Los comuneros de San Pablo siembran plátano, yuca, maíz y para abastecerse de productos urbanos industriales de los cuales son cada vez más dependientes, como azúcar, fideos, enlatados, sal, ropa y medicinas, venden su madera. Dialogo con el jefe de la Comunidad, el joven Rodrigo Pérez Trujillo, quien me relata que trabajan para una empresa maderera de Pucallpa a la que han vendido 57,000 pies de caoba a 3 soles el pie tablar (en Pucallpa está a 10 soles el pie tablar de caoba) y 21,000 pies de cedro, a 1.50 soles el pie. Al final, la empresa pagó a San Pablo sólo 23,000 soles, porque les descontó el precio de las motosierras, el costo del vuelo del avión que trasladó los alimentos de Pucallpa a Puerto Breu, además del valor de esos alimentos. Sin embargo, la empresa no reconoció los salarios de los 25 amahuaca que trabajaron durante un mes extrayendo la madera ni tampoco el valor de la carne de sajino, huangana, venado y otros animales silvestres que sirvió de alimento a los trabajadores. Los extractores madereros no conocen la palabra justiprecio en sus relaciones comerciales con los pueblos indígenas.
Las batallas por la sobrevivencia
En Puerto Breu está el local comunal de la Asociación de Comunidades Nativas para el Desarrollo Integral del Yurúa Yono-Sakakoia (ACONADIYSH) que integra a 16 Comunidades y Anexos.
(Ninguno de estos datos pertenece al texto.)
(** *** Any run of the knobs and of the engine loop *)

Lemma inits_any knobs : ∀ (i : nat) w,
  ∃ o w' (k : nat),
    for_range_from i knobs (λ _ knob, call_init knob) w = (o, w')
    ∧ w_trace w' = w_trace w ++ ((EvKnobInit ∘ knob_id) <$> take k knobs)
    ∧ (o = Done tt → k = length knobs)
    ∧ w_state w' = after_inits (take k knobs) (w_state w).
Proof.
  induction knobs as [|kn knobs IH]; intros i w; simpl.
  - exists (Done tt), w, 0%nat. by rewrite app_nil_r.
  - destruct (init kn (w_state w)) as [o s'] eqn:E.
    pose proof (call_init_run kn w _ _ E) as E1.
    destruct o as [[]|msg|msg].
    + rewrite (bind_Done _ _ _ _ _ E1).
      destruct (IH (S i) (mkWorld s' (w_trace w ++ [EvKnobInit (knob_id kn)])))
        as (o & w' & k & -> & Ht & Hk & Hs).
      exists o, w', (S k). split_and!; [done| |by intros ->%Hk|].
      * rewrite Ht. cbn [w_trace]. by rewrite <- app_assoc.
      * rewrite Hs. cbn [w_state take after_inits]. by rewrite E.
    + rewrite (bind_Fatal _ _ _ _ _ E1). eexists _, _, 1%nat.
      cbn [take after_inits w_state]. rewrite take_0, E. by split_and!.
    + rewrite (bind_Panic _ _ _ _ _ E1). eexists _, _, 1%nat.
      cbn [take after_inits w_state]. rewrite take_0, E. by split_and!.
Qed.

Lemma set_next_0 (s : @State KnobMem) : set_next (λ x, 0 + x)%nat s = s.
Proof. by destruct s. Qed.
Gerson Mayaningo Odicio, el jefe Ashéninka de la Asociación preside una reunión de sus bases donde también participan líderes y técnicos de la Asociación Interétnica de Desarrollo de la Selva (AIDESEP), de la Organización Regional Aidesep de Ucayali (ORAU) y un equipo técnico de WWF-PERÚ.
Tenemos que cuidar el bosque que nos da la vida, los animales y los peces. La naturaleza es nuestra madre y ella nos da la vida-dice y sus palabras suenan como el último grito por la supervivencia en medio de estos bosques amazónicos triturados por los tractores forestales y derrumbados por las sierras eléctricas.